Plaignant
Yves Deslauriers
Mis en cause
Daniel Sucar, journaliste
L’hebdomadaire Métro LaSalle
Métro Média
Résumé de la plainte
Yves Deslauriers dépose une plainte le 8 décembre 2020 au sujet de l’article « Restaurant owners call out language police » du journaliste Daniel Sucar publié dans l’hebdomadaire Métro LaSalle, le 11 novembre 2020. Le plaignant déplore de la partialité, un manque d’équilibre, des informations incomplètes et un correctif insuffisant.
CONTEXTE
L’article rapporte le mécontentement de la propriétaire de la Crémerie Think Sunshine, située dans l’arrondissement LaSalle, et du copropriétaire du restaurant de la chaîne Kitchen 73 située à Rivière-des-Prairies concernant la visite d’inspecteurs de l’Office québécois de la langue française (OQLF) dans leur établissement, à la suite de plaintes.
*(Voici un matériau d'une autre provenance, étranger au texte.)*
Definition user_Create (username name : string) (active : bool) (now : time) : db access_db User :=
  let username := NormalizeUsername username in
  let name := TrimSpace name in
  lift (ValidateUsername username);;
  lift (ValidateName name);;
  id ← taken (on_tables (insert_user username name active now));
  mret {| user_ID := id; Username := username; Name := name; IsActive := active; LastLoginAt := None;
          user_CreatedAt := now; user_UpdatedAt := now |}.
Definition FindByID (id : Z) : db access_db User :=
  found UserErrNotFound "find user: %w" (on_tables (select (fun d => users d !! id))).
Definition FindByUsername (username : string) : db access_db User :=
  let username := NormalizeUsername username in
  lift (ValidateUsername username);;
  found UserErrNotFound "find user: %w" (on_tables (select (fun d => user_named d username))).
Definition FindOrCreateFromAuthenticatedUsername (username : string) (now : time) : db access_db (User * bool) :=
  let username := NormalizeUsername username in
  lift (ValidateUsername username);;
  recover (u ← FindByUsername username; mret (u, false)) (fun e =>
    if negb (Is e UserErrNotFound) then db_fail e else
    recover (u ← user_Create username username true now; mret (u, true)) (fun e =>
      if negb (Is e ErrUsernameTaken) then db_fail e else
      u ← FindByUsername username; mret (u, false))).
Definition UpdateLastLoginAt (id : Z) (now : time) : db access_db unit :=
  wrapped "update user last login: %w" (on_tables (change (update_user id (logged_in now)))).

(** ** [internal/auth] *)

Definition TokenBytes : nat := 32.
(** The token of 32 random bytes, and what is stored of it *)
Definition GenerateToken (random : list ascii) : string := of_bytes (base64_encode random).
Definition HashToken (token : string) : list ascii := Sum256 (bytes token).
Definition no_hash : list ascii := replicate 32 (chr 0).   (* [32]byte{} *)
Definition CreateSession (user : Z) (hash : list ascii) (remember : bool) (expires seen now : time) : db access_db Session :=
  lift (fail_if (user =? 0) (Msg "user ID must not be zero"));;
  lift (fail_if (bool_decide (hash = no_hash)) (Msg "token hash must not be empty"));;
  lift (fail_if (seen =? 0) (Msg "session last seen time must not be zero"));;
  lift (fail_if (negb (now <? expires)) (Msg "session expiry must be after creation time"));;
  id ← wrapped "create session: %w" (on_tables (insert_session user hash remember expires seen now));
  mret {| session_ID := id; UserID := user; TokenHash := hash; RememberMe := remember; ExpiresAt := expires;
          LastSeenAt := seen; session_CreatedAt := now; session_UpdatedAt := now |}.
(** SELECT ... WHERE token_hash = ? AND expires_at > ? *)
Definition valid_session (hash : list ascii) (now : time) (d : directory) : option Session :=
  match session_with d hash with
  | Some s => if datetime6 now <? ExpiresAt s then Some s else None
  | None => None
  end.
Definition row_session (row : Session) : res Session :=
  fail_if (negb (length (TokenHash row) =? 32)%nat) (Msg "find valid session: token hash has length %d");; Ok row.
Definition FindValidByTokenHash (hash : list ascii) (now : time) : db access_db Session :=
  row ← found ErrSessionNotFound "find valid session: %w" (on_tables (select (valid_session hash now)));
  lift (row_session row).
Definition UpdateLastSeenAt (id : Z) (now : time) : db access_db unit :=
  wrapped "update session last seen: %w" (on_tables (change (update_session id (touched now)))).
Definition Revoke (hash : list ascii) : db access_db unit :=
  wrapped "revoke session: %w" (on_tables (change (delete_sessions (fun s => bool_decide (TokenHash s = hash))))).
Definition RevokeAllForUser (user : Z) : db access_db unit :=
  wrapped "revoke user sessions: %w" (on_tables (change (delete_sessions (fun s => UserID s =? user)))).
Definition expired (now : time) (s : Session) : bool := ExpiresAt s <=? datetime6 now.
Definition DeleteExpired (now : time) : db access_db Z :=
  wrapped "delete expired sessions: %w"
    (on_tables (fun d => Ok (Z.of_nat (size (filter (fun kv => expired now (kv.2) = true) (sessions d))),
                             delete_sessions (expired now) d))).

(** ** [internal/access]: the repository *)

Definition ListPermissionKeysForUser (user : Z) : db access_db (list string) :=
  wrapped "list permissions for user %d: %w"
    (on_tables (select (fun d => SortStableFunc string_leb (granted_keys d user)))).
Definition UserHasPermission (user : Z) (key : string) : db access_db bool :=
  wrapped "check user permission: %w"
    (on_tables (select (fun d => existsb (fun k => seqb k key) (granted_keys d user)))).

(** ** [internal/audit] *)

Record Identity := { identity_UserID : Z; identity_Username : string }.
Record Attribution := { Actor : option Identity; Effective : option Identity; SystemActor : string }.
Inductive Metadata :=
| RoleChangeMetadata (FromRole ToRole : string)
| StatusChangeMetadata (From To : string)
| PermissionsUpdatedMetadata (Added Removed : list string)
| ImpersonationStartedMetadata (TargetRole : string)
| LoginFailedMetadata (Username : string)
| LoanInquiryMetadata (AccountNumber AsOf Source : string)
| APILoanLookupMetadata (RequestedAccount PrimaryAccount AsOf Outcome RequestID : string)
| ReportingMetadata (AsOf : string) (RowCount FailedCount : Z)
| LPSMetadata (ParticipantCode ReportingDate : string) (RowCount : Z)
| SnapshotRefreshMetadata (Trigger : string) (RowCount : Z) (Error : string).
Record Event := {
  ev_Attribution : Attribution; ev_Action : string; ev_Resource : string; ev_ResourceID : Z;
  ev_Metadata : option Metadata; ev_CreatedAt : time
}.

(** The members of the JSON object; [text] and [number] drop an "omitempty" zero value. *)
Definition text (omit : bool) (name value : string) : list (string * list ascii) :=
  if omit && empty value then [] else [(name, marshal_string value)].
Definition number (omit : bool) (name : string) (value : Z) : list (string * list ascii) :=
  if omit && (value =? 0) then [] else [(name, itoa value)].
Definition metadata_members (m : Metadata) : list (string * list ascii) :=
  match m with
  | RoleChangeMetadata f t => text false "from_role" f ++ text false "to_role" t
  | StatusChangeMetadata f t => text false "from" f ++ text false "to" t
  | PermissionsUpdatedMetadata a r => [("added", marshal_strings a); ("removed", marshal_strings r)]%string
  | ImpersonationStartedMetadata t => text false "target_role" t
  | LoginFailedMetadata u => text false "username" u
  | LoanInquiryMetadata n a s => text false "account_number" n ++ text false "as_of" a ++ text true "source" s
  | APILoanLookupMetadata r p a o i =>
      text false "requested_account" r ++ text true "primary_account" p ++ text false "as_of" a ++
      text false "outcome" o ++ text true "request_id" i
  | ReportingMetadata a n f => text false "as_of" a ++ number false "row_count" n ++ number false "failed" f
  | LPSMetadata p d n => text false "participant_code" p ++ text false "reporting_date" d ++ number false "row_count" n
  | SnapshotRefreshMetadata t n e => text false "trigger" t ++ number true "row_count" n ++ text true "error" e
  end.
Definition marshal_metadata (m : Metadata) : list ascii :=
  ["{"%char] ++ join_bytes [","%char]
    ((fun kv => marshal_string (fst kv) ++ [":"%char] ++ snd kv) <$> metadata_members m) ++ ["}"%char].

Definition MaxMetadataBytes : Z := 65536.
Definition known_actions : list string :=
  ["auth.login.success"; "auth.login.failed"; "auth.logout"; "auth.registration"; "impersonation.started";
   "impersonation.stopped"; "user.created"; "user.profile_updated"; "user.role_changed"; "user.activated";
   "user.deactivated"; "user.auto_provisioned"; "user.permissions_updated"; "access.bootstrap"; "user.password_reset";
   "role.created"; "role.updated"; "role.deleted"; "role.permissions_updated"; "admin.bootstrap"; "loan.inquiry";
   "api.loan_lookup"; "reporting.generate"; "lps.generate"; "snapshot.refresh.started"; "snapshot.refresh.succeeded";
   "snapshot.refresh.failed"]%string.
Definition knownAction (a : string) : bool := existsb (seqb a) known_actions.
Definition ResourceUser : string := "user".
Definition ResourceRole : string := "role".
Definition validateIdentity (i : option Identity) : res unit :=
  match i with
  | None => Ok tt
  | Some i => fail_if ((identity_UserID i =? 0) || empty (TrimSpace (identity_Username i)))
                      (Msg "audit %s identity must have user ID and username")
  end.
L’un des restaurateurs déplore ces inspections alors que l’industrie de la restauration fait déjà face aux exigences sanitaires liées à la pandémie de COVID-19. L’article fait également état d’une pétition demandant l’abolition de l’OQLF qui a recueilli 16 000 signatures.
Analyse
GRIEFS DU PLAIGNANT
Grief 1 : partialité
Principe déontologique applicable
Qualités de l’information : « Les journalistes et les médias d’information produisent, selon les genres journalistiques, de l’information possédant les qualités suivantes : c) impartialité : absence de parti pris en faveur d’un point de vue particulier ». (article 9 c) du Guide de déontologie journalistique du Conseil de presse du Québec)
1.1 Language police
Le Conseil doit déterminer si l’expression « police de la langue » (« language police ») utilisée dans le titre et les passages suivants témoignent d’un parti pris des mis en cause en faveur d’un point de vue en particulier :
- « Des propriétaires de restaurant critiquent la police de la langue » (« Restaurant owners call out language police »);
- « Maintenant, une pétition pour abolir la police de la langue circule en ligne » (« Now, a petition to abolish the language police is making its rounds online »);
- « Ce n’est pas la première fois que Kitchen 73 a maille à partir avec la police de la langue » (« This isn’t the first time Kitchen 73 has sparred with the language police »);
- « La police de la langue n’a pas répondu à une demande d’entrevue » (« The language police did not respond to an interview request »).
Décision
Le Conseil de presse du Québec rejette le grief de partialité sur ce point.
Analyse
Le plaignant considère que l’expression « police de la langue » (« language police ») « dénote une partialité et un parti pris évident en défaveur de l’organisme et du mandat de celui-ci ». Il affirme qu’il « est de connaissance d’usage que cette dénomination est reprise par les détracteurs de l’Office ». Dans ce contexte, le fait que le journaliste utilise cette expression « dénote un mépris évident pour cet organisme gouvernemental et teinte fortement le contenu de l’article », selon lui.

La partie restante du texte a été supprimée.